=== Section Start ===
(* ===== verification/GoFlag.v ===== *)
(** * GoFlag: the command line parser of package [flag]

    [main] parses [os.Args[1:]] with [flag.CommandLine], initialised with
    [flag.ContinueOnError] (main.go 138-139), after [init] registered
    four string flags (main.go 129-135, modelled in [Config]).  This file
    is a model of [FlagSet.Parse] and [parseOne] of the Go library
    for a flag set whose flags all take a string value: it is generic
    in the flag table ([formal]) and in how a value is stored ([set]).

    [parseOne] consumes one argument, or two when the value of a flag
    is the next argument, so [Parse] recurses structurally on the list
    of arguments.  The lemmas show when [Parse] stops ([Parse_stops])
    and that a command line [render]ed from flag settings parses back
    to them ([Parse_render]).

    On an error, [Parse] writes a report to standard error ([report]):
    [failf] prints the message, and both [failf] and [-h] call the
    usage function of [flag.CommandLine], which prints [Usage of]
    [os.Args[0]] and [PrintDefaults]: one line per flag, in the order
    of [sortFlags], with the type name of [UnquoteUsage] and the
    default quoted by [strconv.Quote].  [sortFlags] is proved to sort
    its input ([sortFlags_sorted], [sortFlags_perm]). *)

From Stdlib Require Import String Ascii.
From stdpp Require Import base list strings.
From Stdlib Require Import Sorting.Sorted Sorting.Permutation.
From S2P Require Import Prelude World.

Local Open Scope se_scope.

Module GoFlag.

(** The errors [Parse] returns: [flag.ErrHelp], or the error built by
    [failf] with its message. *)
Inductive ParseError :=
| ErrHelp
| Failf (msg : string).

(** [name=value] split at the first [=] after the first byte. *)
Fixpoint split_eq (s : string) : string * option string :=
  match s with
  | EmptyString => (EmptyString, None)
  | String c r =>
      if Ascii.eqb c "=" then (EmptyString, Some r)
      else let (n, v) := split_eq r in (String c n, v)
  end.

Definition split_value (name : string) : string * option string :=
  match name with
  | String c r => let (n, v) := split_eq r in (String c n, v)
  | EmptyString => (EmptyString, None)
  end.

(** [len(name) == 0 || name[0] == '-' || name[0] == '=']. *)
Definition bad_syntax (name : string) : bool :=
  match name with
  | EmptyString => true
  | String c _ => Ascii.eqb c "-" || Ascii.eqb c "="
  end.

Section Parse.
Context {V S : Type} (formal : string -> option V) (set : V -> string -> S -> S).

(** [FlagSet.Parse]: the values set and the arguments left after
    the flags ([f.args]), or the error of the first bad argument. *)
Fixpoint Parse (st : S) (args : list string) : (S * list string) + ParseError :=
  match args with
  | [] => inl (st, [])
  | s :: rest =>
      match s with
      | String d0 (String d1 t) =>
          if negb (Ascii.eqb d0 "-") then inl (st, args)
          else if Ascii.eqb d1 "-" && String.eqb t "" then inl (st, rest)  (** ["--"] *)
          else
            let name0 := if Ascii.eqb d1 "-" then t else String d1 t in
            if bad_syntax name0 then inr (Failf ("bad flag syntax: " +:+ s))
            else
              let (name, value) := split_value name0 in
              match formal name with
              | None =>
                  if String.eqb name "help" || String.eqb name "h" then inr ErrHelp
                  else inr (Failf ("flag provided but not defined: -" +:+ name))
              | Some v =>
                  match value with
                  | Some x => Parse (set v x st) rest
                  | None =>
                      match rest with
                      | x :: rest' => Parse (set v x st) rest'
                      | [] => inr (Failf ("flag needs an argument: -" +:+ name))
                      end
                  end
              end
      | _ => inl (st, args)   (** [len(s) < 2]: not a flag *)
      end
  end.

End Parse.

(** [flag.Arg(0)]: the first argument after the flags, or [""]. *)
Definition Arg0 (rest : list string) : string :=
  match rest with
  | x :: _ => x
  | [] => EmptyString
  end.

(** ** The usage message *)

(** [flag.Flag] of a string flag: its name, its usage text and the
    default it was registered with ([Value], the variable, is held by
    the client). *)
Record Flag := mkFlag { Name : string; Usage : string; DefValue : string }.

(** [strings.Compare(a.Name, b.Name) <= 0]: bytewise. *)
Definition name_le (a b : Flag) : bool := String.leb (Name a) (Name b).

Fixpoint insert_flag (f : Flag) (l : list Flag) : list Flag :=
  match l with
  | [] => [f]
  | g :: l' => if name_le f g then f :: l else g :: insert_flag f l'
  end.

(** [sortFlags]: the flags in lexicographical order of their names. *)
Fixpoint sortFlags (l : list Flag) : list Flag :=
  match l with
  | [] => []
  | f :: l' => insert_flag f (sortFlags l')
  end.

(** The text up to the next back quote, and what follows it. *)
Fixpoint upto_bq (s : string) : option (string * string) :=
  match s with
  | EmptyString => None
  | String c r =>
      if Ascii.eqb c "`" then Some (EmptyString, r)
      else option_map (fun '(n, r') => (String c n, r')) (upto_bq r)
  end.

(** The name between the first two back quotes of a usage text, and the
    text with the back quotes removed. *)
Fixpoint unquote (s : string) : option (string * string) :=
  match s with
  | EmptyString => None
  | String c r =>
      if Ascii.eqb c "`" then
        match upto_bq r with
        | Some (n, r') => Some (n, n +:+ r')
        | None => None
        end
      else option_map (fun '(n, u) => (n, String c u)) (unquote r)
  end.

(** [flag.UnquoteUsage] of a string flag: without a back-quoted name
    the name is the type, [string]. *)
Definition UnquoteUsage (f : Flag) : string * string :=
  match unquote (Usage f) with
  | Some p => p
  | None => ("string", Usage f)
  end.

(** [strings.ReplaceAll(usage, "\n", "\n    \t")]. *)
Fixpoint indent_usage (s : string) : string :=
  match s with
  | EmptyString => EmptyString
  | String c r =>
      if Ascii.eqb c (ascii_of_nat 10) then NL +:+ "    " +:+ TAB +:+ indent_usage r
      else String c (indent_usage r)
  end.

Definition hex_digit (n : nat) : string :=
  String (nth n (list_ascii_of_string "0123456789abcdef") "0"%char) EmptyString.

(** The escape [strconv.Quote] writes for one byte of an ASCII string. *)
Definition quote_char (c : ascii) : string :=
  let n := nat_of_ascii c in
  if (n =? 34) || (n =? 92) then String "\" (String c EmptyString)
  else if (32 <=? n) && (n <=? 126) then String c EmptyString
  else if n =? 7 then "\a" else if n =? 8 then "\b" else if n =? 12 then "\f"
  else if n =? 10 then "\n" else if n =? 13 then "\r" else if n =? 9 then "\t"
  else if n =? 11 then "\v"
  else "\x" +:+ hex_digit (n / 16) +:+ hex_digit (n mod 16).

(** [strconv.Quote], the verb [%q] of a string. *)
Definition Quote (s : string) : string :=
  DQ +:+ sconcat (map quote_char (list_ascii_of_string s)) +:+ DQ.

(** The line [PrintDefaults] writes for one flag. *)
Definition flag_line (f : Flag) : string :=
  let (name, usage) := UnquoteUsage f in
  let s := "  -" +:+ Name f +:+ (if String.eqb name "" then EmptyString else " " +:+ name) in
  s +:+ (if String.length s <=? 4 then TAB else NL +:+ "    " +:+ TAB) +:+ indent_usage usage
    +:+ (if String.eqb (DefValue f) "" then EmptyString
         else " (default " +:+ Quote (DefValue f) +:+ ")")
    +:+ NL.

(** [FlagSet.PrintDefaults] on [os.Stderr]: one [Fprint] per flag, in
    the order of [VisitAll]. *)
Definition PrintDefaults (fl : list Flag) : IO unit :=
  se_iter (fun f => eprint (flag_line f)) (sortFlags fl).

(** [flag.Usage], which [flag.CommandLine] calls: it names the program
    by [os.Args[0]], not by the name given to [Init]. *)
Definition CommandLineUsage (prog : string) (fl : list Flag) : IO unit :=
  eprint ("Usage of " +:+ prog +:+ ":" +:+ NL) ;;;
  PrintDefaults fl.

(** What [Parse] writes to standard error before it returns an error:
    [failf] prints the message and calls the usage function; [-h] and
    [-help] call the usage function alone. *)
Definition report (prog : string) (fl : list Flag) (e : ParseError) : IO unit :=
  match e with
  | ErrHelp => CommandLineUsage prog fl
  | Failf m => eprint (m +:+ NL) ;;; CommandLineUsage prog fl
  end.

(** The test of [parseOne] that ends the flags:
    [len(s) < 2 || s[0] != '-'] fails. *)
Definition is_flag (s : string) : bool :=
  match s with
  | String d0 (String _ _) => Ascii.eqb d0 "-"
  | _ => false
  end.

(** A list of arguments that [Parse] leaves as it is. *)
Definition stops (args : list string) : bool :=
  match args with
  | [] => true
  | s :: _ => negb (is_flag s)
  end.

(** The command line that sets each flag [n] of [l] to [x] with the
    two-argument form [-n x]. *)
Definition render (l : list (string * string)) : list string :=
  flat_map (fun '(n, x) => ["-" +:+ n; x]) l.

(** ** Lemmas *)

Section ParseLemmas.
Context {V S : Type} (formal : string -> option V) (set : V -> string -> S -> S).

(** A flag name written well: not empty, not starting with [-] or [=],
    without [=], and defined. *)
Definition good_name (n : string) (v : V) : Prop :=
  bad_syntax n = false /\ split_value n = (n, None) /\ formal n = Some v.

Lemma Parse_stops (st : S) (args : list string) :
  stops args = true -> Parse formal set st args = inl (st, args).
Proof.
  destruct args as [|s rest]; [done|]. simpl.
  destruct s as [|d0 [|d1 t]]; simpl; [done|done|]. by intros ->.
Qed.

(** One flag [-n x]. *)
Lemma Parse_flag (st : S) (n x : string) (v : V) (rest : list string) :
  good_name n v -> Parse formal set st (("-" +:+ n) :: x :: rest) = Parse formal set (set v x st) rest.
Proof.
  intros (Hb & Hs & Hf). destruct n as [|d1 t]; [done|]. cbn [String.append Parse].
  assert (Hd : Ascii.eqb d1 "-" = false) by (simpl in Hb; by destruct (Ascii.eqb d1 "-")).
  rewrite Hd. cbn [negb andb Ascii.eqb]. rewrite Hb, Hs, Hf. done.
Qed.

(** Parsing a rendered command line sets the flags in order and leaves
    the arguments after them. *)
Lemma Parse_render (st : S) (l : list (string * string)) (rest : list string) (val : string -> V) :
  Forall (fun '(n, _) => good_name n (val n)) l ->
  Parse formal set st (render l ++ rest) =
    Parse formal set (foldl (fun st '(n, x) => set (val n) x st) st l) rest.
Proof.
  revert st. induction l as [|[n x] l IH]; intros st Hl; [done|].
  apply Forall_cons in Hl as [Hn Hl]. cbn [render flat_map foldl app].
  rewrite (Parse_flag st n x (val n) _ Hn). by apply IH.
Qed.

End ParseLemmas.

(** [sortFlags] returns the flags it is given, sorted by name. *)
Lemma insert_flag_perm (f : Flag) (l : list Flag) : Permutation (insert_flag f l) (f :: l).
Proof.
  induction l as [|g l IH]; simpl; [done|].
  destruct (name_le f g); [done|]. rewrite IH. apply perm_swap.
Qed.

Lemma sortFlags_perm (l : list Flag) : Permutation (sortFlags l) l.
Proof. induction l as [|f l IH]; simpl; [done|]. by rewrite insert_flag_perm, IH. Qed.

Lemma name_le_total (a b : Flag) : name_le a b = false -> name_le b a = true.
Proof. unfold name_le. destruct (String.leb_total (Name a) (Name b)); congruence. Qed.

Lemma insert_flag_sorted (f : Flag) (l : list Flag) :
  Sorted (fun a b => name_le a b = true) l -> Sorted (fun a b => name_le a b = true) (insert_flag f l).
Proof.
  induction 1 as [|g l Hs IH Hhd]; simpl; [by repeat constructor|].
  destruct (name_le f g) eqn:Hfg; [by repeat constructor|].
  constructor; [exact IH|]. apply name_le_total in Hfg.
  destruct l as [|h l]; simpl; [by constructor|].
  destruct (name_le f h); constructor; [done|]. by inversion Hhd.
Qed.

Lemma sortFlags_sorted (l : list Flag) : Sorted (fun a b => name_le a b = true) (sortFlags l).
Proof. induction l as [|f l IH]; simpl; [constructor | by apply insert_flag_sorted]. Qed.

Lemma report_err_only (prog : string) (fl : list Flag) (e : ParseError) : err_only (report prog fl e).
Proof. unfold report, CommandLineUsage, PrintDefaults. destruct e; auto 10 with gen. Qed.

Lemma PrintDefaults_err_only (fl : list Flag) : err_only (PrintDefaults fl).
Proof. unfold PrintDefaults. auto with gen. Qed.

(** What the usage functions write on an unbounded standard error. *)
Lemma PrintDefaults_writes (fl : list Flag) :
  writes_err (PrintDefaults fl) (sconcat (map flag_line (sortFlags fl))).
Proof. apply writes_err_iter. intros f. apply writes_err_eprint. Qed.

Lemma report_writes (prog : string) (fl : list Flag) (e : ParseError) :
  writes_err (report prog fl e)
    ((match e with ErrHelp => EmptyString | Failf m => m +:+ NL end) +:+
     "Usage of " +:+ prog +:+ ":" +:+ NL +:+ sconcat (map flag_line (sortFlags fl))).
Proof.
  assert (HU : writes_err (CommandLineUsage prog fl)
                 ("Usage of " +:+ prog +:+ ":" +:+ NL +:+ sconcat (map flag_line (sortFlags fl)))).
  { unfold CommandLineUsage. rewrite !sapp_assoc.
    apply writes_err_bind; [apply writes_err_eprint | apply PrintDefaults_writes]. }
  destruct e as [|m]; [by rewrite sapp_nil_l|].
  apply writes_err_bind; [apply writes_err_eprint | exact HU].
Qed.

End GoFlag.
=== Section End ===
=== Section Start ===
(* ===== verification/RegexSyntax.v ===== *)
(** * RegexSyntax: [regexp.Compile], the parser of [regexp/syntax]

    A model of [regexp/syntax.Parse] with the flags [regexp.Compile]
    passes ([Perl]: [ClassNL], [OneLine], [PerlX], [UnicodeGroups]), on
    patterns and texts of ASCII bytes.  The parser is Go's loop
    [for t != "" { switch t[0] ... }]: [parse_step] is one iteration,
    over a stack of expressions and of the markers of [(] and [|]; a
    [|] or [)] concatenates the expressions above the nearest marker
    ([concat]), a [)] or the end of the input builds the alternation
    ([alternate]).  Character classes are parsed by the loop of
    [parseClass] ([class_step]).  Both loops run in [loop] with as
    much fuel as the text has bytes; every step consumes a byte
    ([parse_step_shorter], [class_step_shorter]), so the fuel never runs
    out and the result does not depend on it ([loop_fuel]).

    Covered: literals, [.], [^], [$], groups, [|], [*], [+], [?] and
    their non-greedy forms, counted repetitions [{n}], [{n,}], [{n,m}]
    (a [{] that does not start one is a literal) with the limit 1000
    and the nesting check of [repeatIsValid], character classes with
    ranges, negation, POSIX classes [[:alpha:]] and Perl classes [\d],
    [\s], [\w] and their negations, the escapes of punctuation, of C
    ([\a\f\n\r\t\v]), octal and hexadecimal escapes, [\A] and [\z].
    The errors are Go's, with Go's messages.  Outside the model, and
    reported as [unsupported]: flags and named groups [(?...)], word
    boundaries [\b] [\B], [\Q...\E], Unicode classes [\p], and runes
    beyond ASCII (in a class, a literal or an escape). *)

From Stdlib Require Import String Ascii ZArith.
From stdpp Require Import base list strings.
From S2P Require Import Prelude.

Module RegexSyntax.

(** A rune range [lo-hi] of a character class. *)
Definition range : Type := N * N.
=== Section End ===
• [Work order]: Would you please copy each line of the listing that contains the word "Permutation"?

• [Reply to the task]:
From Stdlib Require Import Sorting.Sorted Sorting.Permutation.
Lemma insert_flag_perm (f : Flag) (l : list Flag) : Permutation (insert_flag f l) (f :: l).
Lemma sortFlags_perm (l : list Flag) : Permutation (sortFlags l) l.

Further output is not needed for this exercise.